Segment Start: TASK DATA

(* ===== verification/PbeRestore.v ===== *)
(** * Finding the load addresses, and the restore

    The search over the pages of pbes finds exactly the pair the table
    holds, whatever page it remembers from the last search; and following
    the list of pbes after the image has been loaded puts every page of
    pageset 1 back. *)

From S2P Require Import Prelude States BitmapSet Pbes PbesFacts.
From stdpp Require Import numbers base list gmap functions sorting.
#[local] Open Scope Z_scope.
#[local] Arguments Z.mul : simpl never.
#[local] Arguments Z.add : simpl never.
#[local] Arguments Nat.div : simpl never.
#[local] Arguments Nat.modulo : simpl never.
#[local] Arguments PBES_PER_PAGE : simpl never.

Lemma virt_to_page_address p : virt_to_pfn (page_address p) = p.
Proof.
  unfold virt_to_pfn, page_address, PAGE_SIZE. replace (PAGE_OFFSET + p * 4096 - PAGE_OFFSET) with (p * 4096) by lia.
  by apply Z.div_mul.
Qed.

Lemma page_address_lt p q : page_address p < page_address q <-> p < q.
Proof. unfold page_address, PAGE_SIZE. lia. Qed.

Lemma page_address_pos p : 0 <= p -> 0 < page_address p.
Proof. unfold page_address, PAGE_SIZE, PAGE_OFFSET. lia. Qed.

Lemma sorted_lookup (l : list (Z * Z)) k k' o o' c c' :
  StronglySorted Z.lt (map fst l) ->
  l !! k = Some (o, c) -> l !! k' = Some (o', c') -> (k < k')%nat -> o < o'.
Proof.
  revert k k'. induction l as [|x l IH]; intros k k' Hs Hk Hk' Hlt; [done|].
  simpl in Hs. apply StronglySorted_inv in Hs as [Hs Hf]. destruct k' as [|k'], k as [|k]; simpl in *; try lia.
  - injection Hk as ->. eapply Forall_forall in Hf; [exact Hf|]. apply list_elem_of_In, in_map_iff.
    exists (o', c'). split; [done|]. by apply list_elem_of_In, list_elem_of_lookup_2 with k'.
  - apply (IH k k' Hs Hk Hk'). lia.
Qed.

Section Search.
Context (raw : list Z -> list pbe) (blank : Prop) (m : memory) (pages : list Z) (l : list (Z * Z)).
Context (Hlo : laid_out raw blank m pages l).
Context (Hsorted : StronglySorted Z.lt (map fst l)) (Hpos : Forall (fun x => 0 <= fst x) l).
Context (Htail : forall k, (length l <= k < PBES_PER_PAGE * length pages)%nat -> entry raw m pages k = Some null_pbe).

Abbreviation N := PBES_PER_PAGE.

(** A pbe of the array, relative to the one of [o]. *)
Lemma entry_compare k o c i :
  l !! k = Some (o, c) -> (i < N * length pages)%nat ->
  exists b, entry raw m pages i = Some b /\
    ((i < k)%nat -> 0 < orig_address b < page_address o) /\
    (i = k -> b = Pbe (page_address c) (page_address o) (if (S k <? length l)%nat then Some (slot pages (S k)) else None)) /\
    ((k < i)%nat -> b = null_pbe \/ page_address o < orig_address b).
Proof using Hlo Hsorted Hpos Htail.
  intros Hk Hi. pose proof (lookup_lt_Some _ _ _ Hk) as Hlt.
  destruct (decide (i < length l)%nat) as [Hil|Hil].
  - destruct (lookup_lt_is_Some_2 l i Hil) as [[o' c'] Hi']. rewrite (lo_entries _ _ _ _ _ Hlo _ _ _ Hi').
    eexists. split_and!; [done|..]; simpl.
    + intros Hik. pose proof (sorted_lookup _ _ _ _ _ _ _ Hsorted Hi' Hk Hik). rewrite page_address_lt.
      split; [|done]. apply page_address_pos. by apply (Forall_lookup_1 _ _ _ _ Hpos) in Hi'.
    + intros ->. by simplify_eq.
    + intros Hik. right. rewrite page_address_lt. by eapply (sorted_lookup l).
  - rewrite Htail by lia. exists null_pbe. split_and!; [done|lia|lia|]. by left.
Qed.

Lemma nth_page j i : (i < N)%nat -> page_of pages (N * j + i) = nth j pages 0 /\ ((N * j + i) mod N = i)%nat.
Proof.
  intros Hi. unfold page_of. split.
  - f_equal. symmetry. apply (Nat.div_unique _ _ _ i); lia.
  - symmetry. apply (Nat.mod_unique _ _ j); lia.
Qed.

Lemma pbe_at_nth j i : (i < N)%nat -> pbe_at raw m (nth j pages 0) i = entry raw m pages (N * j + i).
Proof. intros Hi. unfold entry. by destruct (nth_page j i Hi) as [-> ->]. Qed.

Lemma search_found fuel k o c min max :
  l !! k = Some (o, c) -> (min <= k mod N < max)%nat -> (max <= N)%nat -> (max - min <= fuel)%nat ->
  search raw fuel m (page_of pages k) (page_address o) min ((max + min) / 2) max = Some (Some (page_address c)).
Proof using Hlo Hsorted Hpos Htail.
  intros Hk. pose proof (lookup_lt_Some _ _ _ Hk) as Hlt. pose proof (lo_room _ _ _ _ _ Hlo) as Hroom.
  revert min max. induction fuel as [|fuel IH]; intros min max Hr Hmax Hf; [lia|]. cbn [search].
  destruct (Nat.eqb_spec (max - min) 0); [lia|].
  set (index := ((max + min) / 2)%nat).
  assert (min <= index < max)%nat as Hix.
  { unfold index. pose proof (Nat.div_mod_eq (max + min) 2). pose proof (Nat.mod_upper_bound (max + min) 2). lia. }
  assert (min < index \/ max = S min)%nat as Hprog.
  { unfold index in *. pose proof (Nat.div_mod_eq (max + min) 2). pose proof (Nat.mod_upper_bound (max + min) 2). lia. }
  pose proof (Nat.div_mod_eq k N) as Hd. change (page_of pages k) with (nth (k / N) pages 0).
  rewrite pbe_at_nth by lia.
  assert (k / N < length pages)%nat by (apply Nat.Div0.div_lt_upper_bound; lia).
  destruct (entry_compare k o c (N * (k / N) + index) Hk) as (b & -> & Hlow & Heq & Hhigh); [nia|]. cbn [mbind option_bind].
  destruct (lt_eq_lt_dec index (k mod N)) as [[Hc|Hc]|Hc].
  - destruct Hlow as [H0 H1]; [lia|]. rewrite (proj2 (Z.eqb_neq _ 0)), Z.gtb_ltb, (proj2 (Z.ltb_ge _ _)) by lia. cbn [orb].
    rewrite (proj2 (Z.eqb_neq _ _)) by lia. change (nth (k / N) pages 0) with (page_of pages k). apply IH; lia.
  - rewrite Heq by lia. cbn [orig_address address]. rewrite (proj2 (Z.eqb_neq _ 0)), Z.gtb_ltb, Z.ltb_irrefl, Z.eqb_refl; [done|].
    apply (Forall_lookup_1 _ _ _ _ Hpos) in Hk. pose proof (page_address_pos o Hk). lia.
  - assert ((orig_address b =? 0) || (orig_address b >? page_address o) = true) as ->.
    { destruct Hhigh as [->|Hh]; [lia|done|]. rewrite Z.gtb_ltb, (proj2 (Z.ltb_lt _ _) Hh). apply orb_true_r. }
    change (nth (k / N) pages 0) with (page_of pages k). apply IH; lia.
Qed.

Lemma find_page_found fuel k o c j :
  l !! k = Some (o, c) -> (j <= k / N)%nat -> (k / N - j < fuel)%nat ->
  find_page raw fuel m (nth j pages 0) (page_address o) = Some (page_of pages k).
Proof using Hlo Hsorted Hpos Htail.
  intros Hk. pose proof (lookup_lt_Some _ _ _ Hk) as Hlt. pose proof (lo_room _ _ _ _ _ Hlo) as Hroom.
  pose proof (Nat.div_mod_eq k N) as Hd. pose proof (Nat.mod_upper_bound k N ltac:(done)) as Hm.
  assert (k / N < length pages)%nat by (apply Nat.Div0.div_lt_upper_bound; lia).
  revert j. induction fuel as [|fuel IH]; intros j Hj Hf; [lia|]. cbn [find_page].
  rewrite pbe_at_nth by lia.
  destruct (entry_compare k o c (N * j + (N - 1)) Hk) as (b & Hb & Hlow & Heq & Hhigh); [nia|]. rewrite Hb. cbn [mbind option_bind].
  destruct (decide (j = k / N)%nat) as [->|Hne].
  - destruct (pbe_next b) as [q|] eqn:Eq; [|done]. rewrite (proj2 (Z.ltb_ge _ _)); [done|].
    destruct (decide (N * (k / N) + (N - 1) = k)%nat) as [Hk'|Hk'].
    + rewrite (Heq Hk'). done.
    + destruct Hhigh as [->|?]; [lia|done|lia].
  - pose proof N_pos. assert (N * S j <= N * (k / N))%nat as Hjk by (apply Nat.mul_le_mono_l; lia).
    rewrite Nat.mul_succ_r in Hjk.
    destruct Hlow as [_ Hlow]; [lia|]. destruct (lookup_lt_is_Some_2 l (N * j + (N - 1))) as [[o' c'] Hi']; [lia|].
    rewrite (lo_entries _ _ _ _ _ Hlo _ _ _ Hi') in Hb. apply (inj Some) in Hb. subst b. cbn [pbe_next orig_address] in *.
    assert (S (N * j + (N - 1)) < length l)%nat as Hnext by lia. rewrite (proj2 (Nat.ltb_lt _ _) Hnext).
    rewrite (proj2 (Z.ltb_lt _ _) Hlow).
    replace (S (N * j + (N - 1))) with (N * S j + 0)%nat by (rewrite Nat.mul_succ_r; lia).
    unfold slot. cbn [ptr_page]. rewrite (proj1 (nth_page (S j) 0 N_pos)). apply IH; lia.
Qed.

(** What the search remembers is the page of an entry. *)
Definition cache_ok (c : last_found) : Prop :=
  match last_sought c, last_low_page c with
  | Some q, Some p => exists k cp, l !! k = Some (q, cp) /\ p = page_of pages k
  | _, _ => True
  end.

Lemma copy_page_found fuel k o cp c s :
  memory_of s = m -> restore_pblist s = Some (slot pages 0) -> cache_ok c ->
  l !! k = Some (o, cp) -> (N <= fuel)%nat -> (length pages <= fuel)%nat ->
  exists c', copy_page_from_orig_page raw fuel o c s = Some (c', Some cp) /\ cache_ok c'.
Proof using Hlo Hsorted Hpos Htail.
  intros Hm Hr Hc Hk Hf1 Hf2. pose proof (lookup_lt_Some _ _ _ Hk) as Hlt. pose proof (lo_room _ _ _ _ _ Hlo) as Hroom.
  assert (k / N < length pages)%nat by (apply Nat.Div0.div_lt_upper_bound; lia).
  unfold copy_page_from_orig_page. rewrite Hr, Hm. cbn [fmap option_fmap option_map].
  assert (exists j, (j <= k / N)%nat /\
    match last_sought c, last_low_page c with
    | Some q, Some p => if q <? o then Some p else Some (ptr_page (slot pages 0))
    | _, _ => Some (ptr_page (slot pages 0)) end = Some (nth j pages 0)) as (j & Hj & ->).
  { assert (exists j, (j <= k / N)%nat /\ Some (ptr_page (slot pages 0)) = Some (nth j pages 0)) as H0.
    { exists 0%nat. split; [lia|]. unfold slot, page_of. cbn [ptr_page]. do 2 f_equal. }
    unfold cache_ok in Hc. destruct (last_sought c) as [q|], (last_low_page c) as [p|]; try exact H0.
    destruct (Z.ltb_spec q o) as [Hq|]; [|exact H0]. destruct Hc as (k' & cp' & Hk' & ->).
    exists (k' / N)%nat. split; [|done]. apply Nat.Div0.div_le_mono.
    destruct (le_lt_dec k' k) as [|Hgt]; [done|]. pose proof (sorted_lookup _ _ _ _ _ _ _ Hsorted Hk Hk' Hgt). lia. }
  cbn [mbind option_bind]. rewrite (find_page_found fuel k o cp) by (done || lia). cbn [mbind option_bind].
  change (N / 2)%nat with ((N + 0) / 2)%nat. rewrite (search_found fuel k o cp); [|done| |done|lia].
  - cbn [mbind option_bind]. rewrite virt_to_page_address. eexists. split; [done|]. exists k, cp. done.
  - pose proof (Nat.mod_upper_bound k N ltac:(done)). lia.
Qed.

Segment End: TASK DATA

* ACTIVITY
Lines to set down from above: the line with "(Heq Hk'). done.", the line with "rewrite Nat.mul_succ_r in Hjk.", and every line between, each exactly as written.

* WRITTEN RESPONSE
    + rewrite (Heq Hk'). done.
    + destruct Hhigh as [->|?]; [lia|done|lia].
  - pose proof N_pos. assert (N * S j <= N * (k / N))%nat as Hjk by (apply Nat.mul_le_mono_l; lia).
    rewrite Nat.mul_succ_r in Hjk.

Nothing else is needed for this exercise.